PROBLEM DESCRIPTION - Below are some records; output exactly the lines from the line with "vq_wait_used (modify device_acts)" to the line with "- rewrite <- (Nat2Z.id", both ends kept, and nothing more.

RECORDS PROVIDED -
====
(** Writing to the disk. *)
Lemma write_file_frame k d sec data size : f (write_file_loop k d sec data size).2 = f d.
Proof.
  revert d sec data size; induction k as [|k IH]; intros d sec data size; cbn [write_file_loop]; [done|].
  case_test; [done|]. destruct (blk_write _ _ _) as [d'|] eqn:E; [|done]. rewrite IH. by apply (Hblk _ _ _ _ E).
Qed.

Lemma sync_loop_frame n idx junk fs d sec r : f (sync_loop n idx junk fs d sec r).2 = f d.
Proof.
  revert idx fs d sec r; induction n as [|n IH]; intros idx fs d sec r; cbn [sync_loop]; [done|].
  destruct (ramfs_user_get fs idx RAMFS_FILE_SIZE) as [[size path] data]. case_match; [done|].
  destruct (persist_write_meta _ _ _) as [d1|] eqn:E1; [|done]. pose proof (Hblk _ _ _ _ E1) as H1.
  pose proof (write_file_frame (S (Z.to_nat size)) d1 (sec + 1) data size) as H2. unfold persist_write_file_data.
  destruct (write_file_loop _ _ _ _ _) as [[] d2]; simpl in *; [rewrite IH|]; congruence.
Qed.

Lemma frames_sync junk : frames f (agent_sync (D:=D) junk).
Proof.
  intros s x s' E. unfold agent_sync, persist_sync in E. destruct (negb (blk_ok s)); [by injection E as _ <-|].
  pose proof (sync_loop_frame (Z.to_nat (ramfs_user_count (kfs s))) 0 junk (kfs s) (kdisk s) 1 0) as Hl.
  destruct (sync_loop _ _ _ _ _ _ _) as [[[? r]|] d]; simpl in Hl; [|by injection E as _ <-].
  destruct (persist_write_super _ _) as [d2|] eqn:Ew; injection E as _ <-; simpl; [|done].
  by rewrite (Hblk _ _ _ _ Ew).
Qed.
====
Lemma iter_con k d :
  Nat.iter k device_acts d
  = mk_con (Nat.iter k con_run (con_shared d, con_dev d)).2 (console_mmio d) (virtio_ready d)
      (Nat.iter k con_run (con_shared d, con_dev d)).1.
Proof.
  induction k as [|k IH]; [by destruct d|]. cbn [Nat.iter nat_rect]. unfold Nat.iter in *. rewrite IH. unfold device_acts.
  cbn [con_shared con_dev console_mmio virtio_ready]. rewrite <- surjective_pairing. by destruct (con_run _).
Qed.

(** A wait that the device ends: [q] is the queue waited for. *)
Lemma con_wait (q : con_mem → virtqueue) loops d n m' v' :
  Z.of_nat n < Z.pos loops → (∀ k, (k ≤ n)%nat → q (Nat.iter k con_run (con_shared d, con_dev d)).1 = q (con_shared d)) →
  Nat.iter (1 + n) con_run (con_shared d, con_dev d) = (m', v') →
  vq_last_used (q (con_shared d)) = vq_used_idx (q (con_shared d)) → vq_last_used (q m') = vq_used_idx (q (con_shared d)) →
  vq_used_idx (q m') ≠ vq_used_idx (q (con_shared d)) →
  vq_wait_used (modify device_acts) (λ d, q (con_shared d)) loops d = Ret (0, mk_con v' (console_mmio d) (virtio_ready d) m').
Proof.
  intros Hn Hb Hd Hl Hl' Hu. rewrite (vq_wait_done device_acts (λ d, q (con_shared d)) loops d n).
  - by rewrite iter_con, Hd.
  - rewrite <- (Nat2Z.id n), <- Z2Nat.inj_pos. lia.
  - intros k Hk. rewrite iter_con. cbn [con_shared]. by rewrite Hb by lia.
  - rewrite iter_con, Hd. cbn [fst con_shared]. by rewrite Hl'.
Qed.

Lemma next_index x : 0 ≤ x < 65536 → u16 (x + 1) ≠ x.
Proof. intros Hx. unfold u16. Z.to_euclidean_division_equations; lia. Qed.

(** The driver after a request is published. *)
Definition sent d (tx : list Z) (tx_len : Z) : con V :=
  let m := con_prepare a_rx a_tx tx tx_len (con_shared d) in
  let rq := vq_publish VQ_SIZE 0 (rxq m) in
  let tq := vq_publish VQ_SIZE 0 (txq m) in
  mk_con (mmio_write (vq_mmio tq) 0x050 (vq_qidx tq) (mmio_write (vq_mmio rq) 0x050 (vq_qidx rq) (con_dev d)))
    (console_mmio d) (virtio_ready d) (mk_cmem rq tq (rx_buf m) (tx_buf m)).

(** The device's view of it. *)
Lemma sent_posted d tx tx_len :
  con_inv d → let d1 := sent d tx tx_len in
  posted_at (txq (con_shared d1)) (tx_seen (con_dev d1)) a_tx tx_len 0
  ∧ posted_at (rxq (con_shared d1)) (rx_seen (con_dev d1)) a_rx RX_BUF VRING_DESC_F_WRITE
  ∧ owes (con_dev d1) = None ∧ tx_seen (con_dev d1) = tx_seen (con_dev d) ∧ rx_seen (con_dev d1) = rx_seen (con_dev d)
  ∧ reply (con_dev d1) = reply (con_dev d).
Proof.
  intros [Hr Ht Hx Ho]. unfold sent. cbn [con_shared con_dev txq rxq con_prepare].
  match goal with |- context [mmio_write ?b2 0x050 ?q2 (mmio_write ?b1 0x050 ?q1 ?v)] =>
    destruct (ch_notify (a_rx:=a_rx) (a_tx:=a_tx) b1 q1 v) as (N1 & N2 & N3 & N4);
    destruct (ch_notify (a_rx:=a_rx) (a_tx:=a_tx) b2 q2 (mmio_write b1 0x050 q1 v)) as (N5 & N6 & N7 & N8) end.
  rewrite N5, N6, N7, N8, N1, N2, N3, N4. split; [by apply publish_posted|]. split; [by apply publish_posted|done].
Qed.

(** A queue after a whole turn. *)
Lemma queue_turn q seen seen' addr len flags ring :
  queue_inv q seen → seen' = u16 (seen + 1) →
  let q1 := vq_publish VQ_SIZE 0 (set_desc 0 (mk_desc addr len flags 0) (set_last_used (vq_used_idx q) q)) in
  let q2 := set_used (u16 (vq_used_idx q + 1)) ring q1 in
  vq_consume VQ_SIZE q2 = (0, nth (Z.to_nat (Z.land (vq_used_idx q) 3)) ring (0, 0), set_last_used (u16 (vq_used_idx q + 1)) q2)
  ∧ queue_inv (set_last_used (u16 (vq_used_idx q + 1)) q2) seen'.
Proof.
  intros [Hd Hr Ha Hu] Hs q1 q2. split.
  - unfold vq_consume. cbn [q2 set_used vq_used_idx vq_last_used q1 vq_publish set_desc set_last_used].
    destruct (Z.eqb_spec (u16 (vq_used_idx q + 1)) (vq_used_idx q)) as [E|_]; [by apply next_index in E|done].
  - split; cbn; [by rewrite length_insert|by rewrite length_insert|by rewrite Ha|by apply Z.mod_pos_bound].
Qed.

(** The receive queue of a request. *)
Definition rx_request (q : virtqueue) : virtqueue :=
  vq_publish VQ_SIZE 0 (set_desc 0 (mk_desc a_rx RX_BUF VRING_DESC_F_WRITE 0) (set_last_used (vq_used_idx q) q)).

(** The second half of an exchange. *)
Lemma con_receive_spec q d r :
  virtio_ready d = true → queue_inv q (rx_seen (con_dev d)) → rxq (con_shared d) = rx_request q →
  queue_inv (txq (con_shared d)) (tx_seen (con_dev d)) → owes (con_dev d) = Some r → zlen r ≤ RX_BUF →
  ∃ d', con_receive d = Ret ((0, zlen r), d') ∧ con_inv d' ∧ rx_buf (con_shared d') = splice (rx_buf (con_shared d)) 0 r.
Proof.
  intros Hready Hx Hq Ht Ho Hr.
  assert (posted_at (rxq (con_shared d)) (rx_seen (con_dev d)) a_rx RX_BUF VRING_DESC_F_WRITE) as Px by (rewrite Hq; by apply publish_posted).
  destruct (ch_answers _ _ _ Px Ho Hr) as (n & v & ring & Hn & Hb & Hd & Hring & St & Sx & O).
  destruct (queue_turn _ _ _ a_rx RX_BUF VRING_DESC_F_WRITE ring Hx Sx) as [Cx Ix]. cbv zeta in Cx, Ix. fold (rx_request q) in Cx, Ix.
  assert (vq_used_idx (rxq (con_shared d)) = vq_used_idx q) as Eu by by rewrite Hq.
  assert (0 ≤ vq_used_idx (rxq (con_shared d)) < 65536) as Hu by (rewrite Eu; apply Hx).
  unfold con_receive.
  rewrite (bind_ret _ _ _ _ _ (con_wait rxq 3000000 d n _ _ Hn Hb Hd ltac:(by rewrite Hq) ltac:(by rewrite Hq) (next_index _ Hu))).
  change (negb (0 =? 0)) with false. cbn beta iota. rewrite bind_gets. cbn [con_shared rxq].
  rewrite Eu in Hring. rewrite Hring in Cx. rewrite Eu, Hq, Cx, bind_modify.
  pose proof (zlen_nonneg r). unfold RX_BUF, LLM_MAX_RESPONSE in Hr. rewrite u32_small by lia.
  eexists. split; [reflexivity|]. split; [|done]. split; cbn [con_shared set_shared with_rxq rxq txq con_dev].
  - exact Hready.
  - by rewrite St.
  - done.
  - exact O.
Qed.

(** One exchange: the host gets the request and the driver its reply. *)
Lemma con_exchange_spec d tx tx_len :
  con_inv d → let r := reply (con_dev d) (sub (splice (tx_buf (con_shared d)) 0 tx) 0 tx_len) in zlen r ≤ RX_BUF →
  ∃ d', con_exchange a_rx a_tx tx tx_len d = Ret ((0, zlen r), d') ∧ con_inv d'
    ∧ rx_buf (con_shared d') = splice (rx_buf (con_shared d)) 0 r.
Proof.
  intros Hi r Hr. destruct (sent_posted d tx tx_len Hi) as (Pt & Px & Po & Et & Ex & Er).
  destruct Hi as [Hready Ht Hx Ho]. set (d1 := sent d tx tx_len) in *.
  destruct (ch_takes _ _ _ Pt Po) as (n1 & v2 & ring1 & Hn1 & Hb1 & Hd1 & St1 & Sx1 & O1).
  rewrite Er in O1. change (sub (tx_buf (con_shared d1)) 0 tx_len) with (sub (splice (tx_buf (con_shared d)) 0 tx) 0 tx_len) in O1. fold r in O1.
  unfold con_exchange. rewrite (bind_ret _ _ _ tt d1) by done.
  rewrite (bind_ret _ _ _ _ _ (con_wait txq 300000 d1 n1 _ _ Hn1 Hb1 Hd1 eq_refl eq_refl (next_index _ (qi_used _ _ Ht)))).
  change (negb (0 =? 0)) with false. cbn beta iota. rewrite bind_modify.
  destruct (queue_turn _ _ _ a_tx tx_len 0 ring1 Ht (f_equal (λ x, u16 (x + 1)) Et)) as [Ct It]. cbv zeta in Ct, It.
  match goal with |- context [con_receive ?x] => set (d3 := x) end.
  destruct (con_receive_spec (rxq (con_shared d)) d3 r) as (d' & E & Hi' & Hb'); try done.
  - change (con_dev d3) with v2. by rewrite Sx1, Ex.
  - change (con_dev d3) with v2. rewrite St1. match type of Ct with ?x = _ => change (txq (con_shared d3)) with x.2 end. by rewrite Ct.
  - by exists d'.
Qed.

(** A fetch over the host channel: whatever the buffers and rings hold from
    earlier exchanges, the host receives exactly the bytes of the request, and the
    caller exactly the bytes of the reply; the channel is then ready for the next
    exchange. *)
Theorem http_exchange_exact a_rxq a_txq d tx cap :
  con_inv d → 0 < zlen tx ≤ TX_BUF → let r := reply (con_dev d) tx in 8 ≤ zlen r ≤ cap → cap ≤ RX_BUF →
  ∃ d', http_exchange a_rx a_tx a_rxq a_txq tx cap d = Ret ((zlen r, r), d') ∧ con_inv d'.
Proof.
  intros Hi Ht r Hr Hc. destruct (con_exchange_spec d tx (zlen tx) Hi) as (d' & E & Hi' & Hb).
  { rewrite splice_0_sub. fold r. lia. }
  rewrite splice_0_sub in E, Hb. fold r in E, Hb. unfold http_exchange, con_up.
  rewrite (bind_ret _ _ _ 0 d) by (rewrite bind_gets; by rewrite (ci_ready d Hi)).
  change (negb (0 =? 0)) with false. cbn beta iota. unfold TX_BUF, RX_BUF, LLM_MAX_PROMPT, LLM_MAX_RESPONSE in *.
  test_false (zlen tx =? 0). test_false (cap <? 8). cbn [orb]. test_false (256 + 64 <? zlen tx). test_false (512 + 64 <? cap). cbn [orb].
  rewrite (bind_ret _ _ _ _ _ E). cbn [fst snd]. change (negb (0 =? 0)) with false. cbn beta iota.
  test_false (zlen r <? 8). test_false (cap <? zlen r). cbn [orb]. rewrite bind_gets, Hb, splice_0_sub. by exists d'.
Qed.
====
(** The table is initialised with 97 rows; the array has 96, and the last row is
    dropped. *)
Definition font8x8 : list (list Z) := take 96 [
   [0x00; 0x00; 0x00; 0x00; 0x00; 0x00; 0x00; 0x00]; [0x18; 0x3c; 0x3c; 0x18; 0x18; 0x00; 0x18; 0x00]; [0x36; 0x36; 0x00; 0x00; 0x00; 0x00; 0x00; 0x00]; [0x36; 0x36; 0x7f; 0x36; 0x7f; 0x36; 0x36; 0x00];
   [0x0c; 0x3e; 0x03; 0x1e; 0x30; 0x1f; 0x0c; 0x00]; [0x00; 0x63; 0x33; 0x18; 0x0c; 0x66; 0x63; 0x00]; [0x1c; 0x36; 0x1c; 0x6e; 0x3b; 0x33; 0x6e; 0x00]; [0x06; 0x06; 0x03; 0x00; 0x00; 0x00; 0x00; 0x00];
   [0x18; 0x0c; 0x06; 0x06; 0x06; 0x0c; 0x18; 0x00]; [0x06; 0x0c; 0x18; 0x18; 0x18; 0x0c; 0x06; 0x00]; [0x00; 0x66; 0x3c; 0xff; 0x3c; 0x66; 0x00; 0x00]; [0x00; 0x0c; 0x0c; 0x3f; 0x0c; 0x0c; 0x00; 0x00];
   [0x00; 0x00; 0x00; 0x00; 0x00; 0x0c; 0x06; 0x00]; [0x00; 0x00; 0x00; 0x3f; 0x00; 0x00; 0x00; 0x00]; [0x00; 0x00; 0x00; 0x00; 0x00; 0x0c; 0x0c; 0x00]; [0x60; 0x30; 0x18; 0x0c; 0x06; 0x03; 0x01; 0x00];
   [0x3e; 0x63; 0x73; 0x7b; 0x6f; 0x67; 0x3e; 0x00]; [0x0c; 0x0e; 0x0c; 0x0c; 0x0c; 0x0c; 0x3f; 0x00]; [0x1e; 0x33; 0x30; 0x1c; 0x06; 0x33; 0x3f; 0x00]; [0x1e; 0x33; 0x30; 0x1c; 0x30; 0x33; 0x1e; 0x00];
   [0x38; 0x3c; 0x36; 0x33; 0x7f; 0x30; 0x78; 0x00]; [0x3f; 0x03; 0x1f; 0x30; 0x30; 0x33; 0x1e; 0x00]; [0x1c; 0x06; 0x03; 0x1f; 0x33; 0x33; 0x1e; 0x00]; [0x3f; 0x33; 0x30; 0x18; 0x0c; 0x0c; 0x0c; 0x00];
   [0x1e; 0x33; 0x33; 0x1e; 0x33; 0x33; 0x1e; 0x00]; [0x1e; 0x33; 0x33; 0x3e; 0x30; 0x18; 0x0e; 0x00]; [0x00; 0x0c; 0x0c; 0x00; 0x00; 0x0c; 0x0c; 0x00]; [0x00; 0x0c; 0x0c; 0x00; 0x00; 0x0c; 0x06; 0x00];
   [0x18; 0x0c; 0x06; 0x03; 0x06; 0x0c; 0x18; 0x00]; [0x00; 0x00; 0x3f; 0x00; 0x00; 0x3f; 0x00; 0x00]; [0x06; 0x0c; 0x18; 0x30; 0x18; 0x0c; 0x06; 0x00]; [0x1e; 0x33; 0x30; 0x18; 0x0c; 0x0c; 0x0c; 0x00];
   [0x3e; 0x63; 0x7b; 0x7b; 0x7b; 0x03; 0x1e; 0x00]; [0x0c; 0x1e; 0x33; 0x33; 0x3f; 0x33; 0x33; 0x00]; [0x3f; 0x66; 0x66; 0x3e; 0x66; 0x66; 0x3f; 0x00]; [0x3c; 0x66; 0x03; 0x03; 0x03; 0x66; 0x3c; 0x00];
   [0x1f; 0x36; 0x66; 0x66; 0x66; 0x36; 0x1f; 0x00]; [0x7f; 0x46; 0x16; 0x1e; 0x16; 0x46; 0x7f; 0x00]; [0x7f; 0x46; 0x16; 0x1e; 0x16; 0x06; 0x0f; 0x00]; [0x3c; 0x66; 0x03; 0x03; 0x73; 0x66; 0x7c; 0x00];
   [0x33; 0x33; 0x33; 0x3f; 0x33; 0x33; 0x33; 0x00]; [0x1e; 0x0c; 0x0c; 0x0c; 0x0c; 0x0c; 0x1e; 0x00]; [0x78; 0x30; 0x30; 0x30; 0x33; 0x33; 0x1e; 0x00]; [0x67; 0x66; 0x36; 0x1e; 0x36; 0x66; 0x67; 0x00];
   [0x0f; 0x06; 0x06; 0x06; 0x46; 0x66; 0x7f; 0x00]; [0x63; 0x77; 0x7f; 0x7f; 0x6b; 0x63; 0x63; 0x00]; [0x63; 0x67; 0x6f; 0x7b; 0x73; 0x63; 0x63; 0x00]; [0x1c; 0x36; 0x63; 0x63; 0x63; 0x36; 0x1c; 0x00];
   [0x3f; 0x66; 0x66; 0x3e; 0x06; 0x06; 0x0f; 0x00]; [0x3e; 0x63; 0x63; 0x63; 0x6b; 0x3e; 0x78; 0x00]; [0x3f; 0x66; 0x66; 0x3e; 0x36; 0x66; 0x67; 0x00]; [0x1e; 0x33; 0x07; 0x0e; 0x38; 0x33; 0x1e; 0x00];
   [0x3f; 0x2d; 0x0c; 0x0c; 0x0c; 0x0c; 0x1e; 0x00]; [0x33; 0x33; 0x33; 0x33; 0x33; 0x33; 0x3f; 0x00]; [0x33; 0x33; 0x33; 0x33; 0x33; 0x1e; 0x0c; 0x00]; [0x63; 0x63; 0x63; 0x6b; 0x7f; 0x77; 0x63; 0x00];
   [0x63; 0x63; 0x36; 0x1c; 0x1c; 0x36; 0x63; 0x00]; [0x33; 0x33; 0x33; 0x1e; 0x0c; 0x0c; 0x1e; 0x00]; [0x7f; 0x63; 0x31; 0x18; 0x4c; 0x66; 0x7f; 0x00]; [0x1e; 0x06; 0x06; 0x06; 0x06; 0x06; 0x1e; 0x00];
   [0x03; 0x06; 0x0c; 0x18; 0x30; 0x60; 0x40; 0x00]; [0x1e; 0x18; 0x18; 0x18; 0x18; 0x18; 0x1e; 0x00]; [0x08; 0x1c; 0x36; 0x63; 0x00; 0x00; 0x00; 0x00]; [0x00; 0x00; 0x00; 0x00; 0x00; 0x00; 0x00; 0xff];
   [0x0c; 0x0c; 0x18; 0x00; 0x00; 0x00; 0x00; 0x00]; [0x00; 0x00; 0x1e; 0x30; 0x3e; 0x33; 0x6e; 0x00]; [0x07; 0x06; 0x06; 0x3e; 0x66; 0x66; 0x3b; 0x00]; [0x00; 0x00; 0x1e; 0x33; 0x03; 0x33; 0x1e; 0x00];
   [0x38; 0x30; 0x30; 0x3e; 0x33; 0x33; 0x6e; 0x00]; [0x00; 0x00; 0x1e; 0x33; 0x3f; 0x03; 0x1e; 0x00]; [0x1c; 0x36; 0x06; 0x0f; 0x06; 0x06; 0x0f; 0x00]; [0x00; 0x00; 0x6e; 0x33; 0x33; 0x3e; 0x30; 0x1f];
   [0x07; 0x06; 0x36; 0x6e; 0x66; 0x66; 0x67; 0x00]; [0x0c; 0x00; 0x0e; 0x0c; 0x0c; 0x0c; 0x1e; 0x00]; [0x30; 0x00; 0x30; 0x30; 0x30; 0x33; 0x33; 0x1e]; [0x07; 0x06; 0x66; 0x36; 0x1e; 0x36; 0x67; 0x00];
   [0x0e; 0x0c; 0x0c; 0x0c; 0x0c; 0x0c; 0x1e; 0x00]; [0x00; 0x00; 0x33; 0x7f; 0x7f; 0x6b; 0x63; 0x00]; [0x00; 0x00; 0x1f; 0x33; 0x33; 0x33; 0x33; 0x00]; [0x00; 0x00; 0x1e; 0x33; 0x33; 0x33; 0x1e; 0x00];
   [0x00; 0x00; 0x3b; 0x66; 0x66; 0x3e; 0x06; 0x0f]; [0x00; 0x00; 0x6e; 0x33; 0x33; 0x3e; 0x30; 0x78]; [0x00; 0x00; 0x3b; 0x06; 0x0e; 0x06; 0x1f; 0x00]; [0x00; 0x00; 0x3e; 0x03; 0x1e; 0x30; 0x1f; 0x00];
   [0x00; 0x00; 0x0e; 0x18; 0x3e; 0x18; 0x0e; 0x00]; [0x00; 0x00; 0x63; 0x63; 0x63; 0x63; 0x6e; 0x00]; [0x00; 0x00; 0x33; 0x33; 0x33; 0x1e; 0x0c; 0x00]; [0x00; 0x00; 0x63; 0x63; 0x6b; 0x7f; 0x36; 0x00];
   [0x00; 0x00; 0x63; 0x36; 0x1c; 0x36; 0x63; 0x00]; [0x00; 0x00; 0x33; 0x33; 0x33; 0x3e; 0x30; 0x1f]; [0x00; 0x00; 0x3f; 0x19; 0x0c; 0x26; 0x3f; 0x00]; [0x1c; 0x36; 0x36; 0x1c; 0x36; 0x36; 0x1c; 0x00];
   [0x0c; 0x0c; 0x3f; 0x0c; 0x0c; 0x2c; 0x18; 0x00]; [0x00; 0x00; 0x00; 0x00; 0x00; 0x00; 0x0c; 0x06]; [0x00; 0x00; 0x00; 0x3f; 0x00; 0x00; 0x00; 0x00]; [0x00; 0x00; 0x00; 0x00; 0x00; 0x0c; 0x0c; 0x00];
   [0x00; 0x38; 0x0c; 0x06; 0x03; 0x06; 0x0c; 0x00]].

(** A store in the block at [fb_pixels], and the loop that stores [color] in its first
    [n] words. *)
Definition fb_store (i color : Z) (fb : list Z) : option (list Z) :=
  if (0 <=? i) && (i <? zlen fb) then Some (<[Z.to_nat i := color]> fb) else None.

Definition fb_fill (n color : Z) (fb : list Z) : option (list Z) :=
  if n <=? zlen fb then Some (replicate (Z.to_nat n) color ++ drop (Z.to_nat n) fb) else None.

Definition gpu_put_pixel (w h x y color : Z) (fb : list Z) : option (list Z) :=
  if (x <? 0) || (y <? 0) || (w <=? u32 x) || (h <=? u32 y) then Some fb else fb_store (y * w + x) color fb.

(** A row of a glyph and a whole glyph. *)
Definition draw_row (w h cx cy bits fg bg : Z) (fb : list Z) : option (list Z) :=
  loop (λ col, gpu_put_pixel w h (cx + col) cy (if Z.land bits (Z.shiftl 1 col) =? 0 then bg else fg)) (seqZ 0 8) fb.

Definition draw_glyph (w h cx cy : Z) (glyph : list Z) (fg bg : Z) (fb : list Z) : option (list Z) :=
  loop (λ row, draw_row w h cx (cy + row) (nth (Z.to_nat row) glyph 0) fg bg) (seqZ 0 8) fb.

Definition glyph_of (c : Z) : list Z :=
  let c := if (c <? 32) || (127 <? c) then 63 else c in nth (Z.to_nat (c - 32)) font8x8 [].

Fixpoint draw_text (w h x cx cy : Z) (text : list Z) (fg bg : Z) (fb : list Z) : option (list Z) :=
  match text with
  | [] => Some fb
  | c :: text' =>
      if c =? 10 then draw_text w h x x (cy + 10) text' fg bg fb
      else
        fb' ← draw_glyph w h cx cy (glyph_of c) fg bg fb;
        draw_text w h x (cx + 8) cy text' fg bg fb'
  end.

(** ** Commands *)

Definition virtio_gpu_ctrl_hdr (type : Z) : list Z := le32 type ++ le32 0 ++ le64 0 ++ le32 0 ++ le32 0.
====
YOUR RESPONSE -
  vq_wait_used (modify device_acts) (λ d, q (con_shared d)) loops d = Ret (0, mk_con v' (console_mmio d) (virtio_ready d) m').
Proof.
  intros Hn Hb Hd Hl Hl' Hu. rewrite (vq_wait_done device_acts (λ d, q (con_shared d)) loops d n).
  - by rewrite iter_con, Hd.
  - rewrite <- (Nat2Z.id n), <- Z2Nat.inj_pos. lia.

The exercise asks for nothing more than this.